スマホの時間を確認しないようにして、kingboxに保存していた動画からヒーリング系の音楽を再生した。ここ10分だけでも深く意味のある回復の為の睡眠が出来るようにと行った配慮である。だが当然ながらそんな短時間でどうにかなるものでもなく、再度スヌーズが切れた目覚ましの音に本格的に揺り起こされて恐れていた今日一日が始まってしまった。
…俺の名前は刹那翔。人生に振り回されながら、二度と来ないその一瞬一瞬を駆け抜ける現世の旅人である。

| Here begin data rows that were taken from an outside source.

Lemma wpa_parts_announced conf :
  num_suites wpa_ciphers conf.(wpa_pairwise) <> 0 -> num_suites wpa_akms conf.(wpa_key_mgmt) <> 0 ->
  conf.(wpa_group) = WPA_CIPHER_TKIP \/ conf.(wpa_group) = WPA_CIPHER_CCMP ->
  let rest := drop 6 (wpa_body conf) in
  wpa_parts rest (zlen rest) wpa_defaults = Ok (0, wpa_announced conf).
Proof.
  intros H1 H2 Hg rest. set (ie := suites_ie wpa_ciphers conf.(wpa_pairwise) (suites_ie wpa_akms conf.(wpa_key_mgmt) [])).
  change rest with (RSN_SELECTOR_PUT (wpa_cipher_to_suite WPA_PROTO_WPA conf.(wpa_group)) ++ ie).
  unfold wpa_parts, wpa_group_part. rewrite length_app. unfold WPA_SELECTOR_LEN.
  cbn [length RSN_SELECTOR_PUT WPA_PUT_BE32]. destruct (Z.leb_spec 4 (Z.of_nat (4 + length ie))); [|lia].
  rewrite wpa_group_read by done. cbn [cbind].
  replace (Z.of_nat (4 + length ie) - 4) with (zlen ie) by lia. rewrite drop_app_length' by done.
  unfold ie. unfold wpa_pairwise_part.
  rewrite suites_ie_two, (suites_part_ie _ _ _ _ _ _ _ wpa_ciphers_read) by done.
  unfold wpa_akm_part. by rewrite suites_ie_two, (suites_part_ie _ _ _ _ _ _ _ wpa_akms_read) by done.
Qed.

(** The WPA element hostapd writes for a configuration whose group cipher
    is one of WPA is parsed back as that configuration. *)
Theorem wpa_ie_roundtrip conf n buf :
  wpa_write_wpa_ie conf = (n, buf) -> 0 <= n ->
  conf.(wpa_group) = WPA_CIPHER_TKIP \/ conf.(wpa_group) = WPA_CIPHER_CCMP ->
  n = zlen buf /\ wpa_parse_wpa_ie_wpa buf = Ok (0, wpa_announced conf).
Proof.
  intros Hw Hn Hg. destruct (write_wpa_ie_body _ _ _ Hw Hn) as (H1 & H2 & -> & ->).
  pose proof (length_wpa_body conf) as Hl. cbn [length]. split; [lia|].
  rewrite u8_small by lia. set (body := wpa_body conf) in *.
  unfold wpa_parse_wpa_ie_wpa. cbn [length].
  destruct (Z.ltb_spec (Z.of_nat (S (S (length body)))) 8); [lia|].
  rewrite !rd_ok by (cbn [length]; lia). at_simpl. cbn [cbind]. change (drop 2 (_ :: _ :: body)) with body.
  assert (Ho : RSN_SELECTOR_GET body = Ok WPA_OUI_TYPE)
    by (unfold body, wpa_body; apply get_put_be32; vm_compute; intuition congruence).
  assert (Hv : WPA_GET_LE16 (drop 4 body) = Ok WPA_VERSION)
    by (unfold body, wpa_body; rewrite drop_app_length' by done; apply get_put_le16; vm_compute; intuition congruence).
  rewrite Ho. change (drop 6 (_ :: _ :: body)) with (drop 4 body). rewrite Hv. cbn [cbind].
  destruct (Z.eqb_spec (zlen body) (Z.of_nat (S (S (length body))) - 2)); [|lia].
  rewrite !Z.eqb_refl. cbn [negb orb]. change (drop 8 (_ :: _ :: body)) with (drop 6 body).
  replace (Z.of_nat (S (S (length body))) - 8) with (zlen (drop 6 body)) by (rewrite length_drop; lia).
  by apply wpa_parts_announced.
Qed.

(** *** What [wpa_auth_gen_wpa_ie] puts in its buffer *)

Lemma low_bytes_length n fuel v : 0 <= v < 2 ^ (8 * Z.of_nat n) -> (length (low_bytes fuel v) <= n)%nat.
Proof.
  revert v n. induction fuel as [|fuel IH]; intros v n Hv; cbn [low_bytes]; [cbn; lia|].
  destruct (Z.eqb_spec v 0); [cbn; lia|]. destruct n as [|n]; [change (8 * Z.of_nat 0) with 0 in Hv; lia|].
  cbn [length]. apply le_n_S, IH. rewrite Z.shiftr_div_pow2 by lia. split; [apply Z.div_pos; lia|].
  apply Z.div_lt_upper_bound; [lia|]. rewrite <- Z.pow_add_r by lia.
  replace (8 + 8 * Z.of_nat n) with (8 * Z.of_nat (S n)) by lia. lia.
Qed.

Lemma rsnx_capab_range conf : 0 <= rsnx_capab conf < 2 ^ 22.
Proof.
  unfold rsnx_capab. generalize (wpa_key_mgmt_sae conf.(wpa_key_mgmt) &&
       ((conf.(sae_pwe) =? SAE_PWE_HASH_TO_ELEMENT) || (conf.(sae_pwe) =? SAE_PWE_BOTH) || conf.(sae_pk) ||
        wpa_key_mgmt_sae_ext_key conf.(wpa_key_mgmt))). intros b.
  destruct b, conf.(secure_ltf), conf.(secure_rtt), conf.(prot_range_neg), conf.(ssid_protection);
    vm_compute; intuition congruence.
Qed.

Lemma write_rsnxe_length conf len : zlen (snd (wpa_write_rsnxe conf len)) <= 5.
Proof.
  unfold wpa_write_rsnxe. pose proof (rsnx_capab_range conf) as Hr.
  destruct (Z.eqb_spec (rsnx_capab conf) 0) as [|H0]; [done|]. set (flen := zlen (low_bytes 4 (rsnx_capab conf))).
  destruct (len <? 2 + flen); [done|]. cbn [snd length].
  assert (Hf : 1 <= flen <= 4).
  { unfold flen. split; [|pose proof (low_bytes_length 4 4 (rsnx_capab conf)); lia].
    cbn [low_bytes]. destruct (Z.eqb_spec (rsnx_capab conf) 0); [done|]. cbn [length]. lia. }
  assert (Hc : 0 <= Z.lor (rsnx_capab conf) (flen - 1) < 2 ^ 24) by (apply lor_range; lia).
  pose proof (low_bytes_length 3 4 _ Hc). lia.
Qed.

(** A writer that fails by -1, or tells the length of what it wrote. *)
Definition wrote (res : Z * list Z) (most : Z) : Prop := fst res = -1 \/ (0 <= fst res /\ zlen (snd res) <= most).

Lemma append_wrote pos res most :
  wrote res most ->
  append_ie pos res = inl (-1) \/ exists pos', append_ie pos res = inr pos' /\ zlen pos' <= zlen pos + most.
Proof.
  unfold append_ie. intros [-> | [H1 H2]]; [by left|]. destruct (Z.ltb_spec (fst res) 0); [lia|].
  right. eexists. split; [done|]. rewrite length_app. lia.
Qed.

Lemma wrote_rsn conf len : wrote (wpa_write_rsn_ie conf len None) 78.
Proof.
  destruct (wpa_write_rsn_ie conf len None) as [n buf] eqn:E.
  destruct (Z.lt_ge_cases n 0) as [Hn|Hn].
  - left. revert E. unfold wpa_write_rsn_ie. rewrite rsn_cipher_put_suites_num. cbv zeta. cbn [fst].
    repeat case_match; intros [= <- _]; try done; lia.
  - destruct (write_rsn_ie_body _ _ _ _ _ E Hn) as (_ & -> & ->). right. cbn [fst snd length].
    pose proof (length_ie_body_plain conf). lia.
Qed.

Lemma wrote_rsnxe conf len : wrote (wpa_write_rsnxe conf len) 5.
Proof.
  pose proof (write_rsnxe_length conf len) as Hl. revert Hl. unfold wpa_write_rsnxe, wrote. cbv zeta.
  repeat case_match; cbn [fst snd]; intros; auto; right; lia.
Qed.

Lemma wrote_wpa conf : wrote (wpa_write_wpa_ie conf) 36.
Proof.
  destruct (wpa_write_wpa_ie conf) as [n buf] eqn:E.
  destruct (Z.lt_ge_cases n 0) as [Hn|Hn].
  - left. revert E. unfold wpa_write_wpa_ie. rewrite wpa_cipher_put_suites_num. cbv zeta. cbn [fst].
    repeat case_match; intros [= <- _]; try done; lia.
  - destruct (write_wpa_ie_body _ _ _ E Hn) as (_ & _ & -> & ->). right. cbn [fst snd length].
    pose proof (length_wpa_body conf). lia.
Qed.

(** What [wpa_auth_gen_wpa_ie] puts into its buffer of 128 bytes fits,
    whatever the configuration, though the writer of the WPA element is not
    told how much room there is; it returns 0 with the elements, or -1. *)
Theorem gen_wpa_ie_fits conf malloc_ok old :
  let '(r, ie) := wpa_auth_gen_wpa_ie conf malloc_ok old in
  (r = 0 /\ exists new, ie = Some new /\ zlen new <= 119 < ie_buf_size) \/
  (r = -1 /\ (ie = old \/ malloc_ok = false /\ ie = None)).
Proof.
  unfold wpa_auth_gen_wpa_ie, ie_buf_size. cbv zeta.
  destruct (Z.eqb_spec conf.(wpa) WPA_PROTO_OSEN) as [->|_].
  - change (flag_set WPA_PROTO_OSEN WPA_PROTO_RSN) with false.
    change (flag_set WPA_PROTO_OSEN WPA_PROTO_WPA) with false.
    destruct malloc_ok; [left|right; by auto]. split; [done|]. eexists. split; [done|].
    cbn [length wpa_write_osen app RSN_SELECTOR_PUT WPA_PUT_BE32 WPA_PUT_LE16 WPA_PUT_BE24]. lia.
  - assert (Hpos : exists r, (if flag_set conf.(wpa) WPA_PROTO_RSN then
      match append_ie [] (wpa_write_rsn_ie conf (128 - zlen (@nil Z)) None) with
      | inl r => inl r
      | inr pos => append_ie pos (wpa_write_rsnxe conf (128 - zlen pos))
      end else inr []) = r /\ match r with inl n => n = -1 | inr pos => zlen pos <= 83 end).
    { eexists. split; [reflexivity|]. destruct (flag_set conf.(wpa) WPA_PROTO_RSN); [|cbn; lia].
      destruct (append_wrote [] _ _ (wrote_rsn conf (128 - zlen (@nil Z)))) as [->|(p & -> & Hp)]; [done|].
      destruct (append_wrote p _ _ (wrote_rsnxe conf (128 - zlen p))) as [->|(q & -> & Hq)]; [done|].
      cbn [length] in Hp. lia. }
    destruct Hpos as (r & -> & Hr). destruct r as [n|pos]; [by auto|].
    destruct (flag_set conf.(wpa) WPA_PROTO_WPA).
    + destruct (append_wrote pos _ _ (wrote_wpa conf)) as [->|(p & -> & Hp)]; [by auto|].
      destruct malloc_ok; [left|right; by auto]. split; [done|]. eexists. split; [done|lia].
    + destruct malloc_ok; [left|right; by auto]. split; [done|]. eexists. split; [done|lia].
Qed.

今は人生何十年なんだろうか、大分平均寿命は延びて来たものと思われるが、それでもいって80そこそこが関の山であろう。そうなると、俺はゆうにその半分を過ぎ、今の一瞬の結果がその最期に直結している時期でいると言っても過言ではないだろう。しかし、なんというか、今日もまた、もちろん昨日も、そしておそらく明日も、代り映えの無い何とかなった一日、生きながらえた一日を過ごしているのが現状である。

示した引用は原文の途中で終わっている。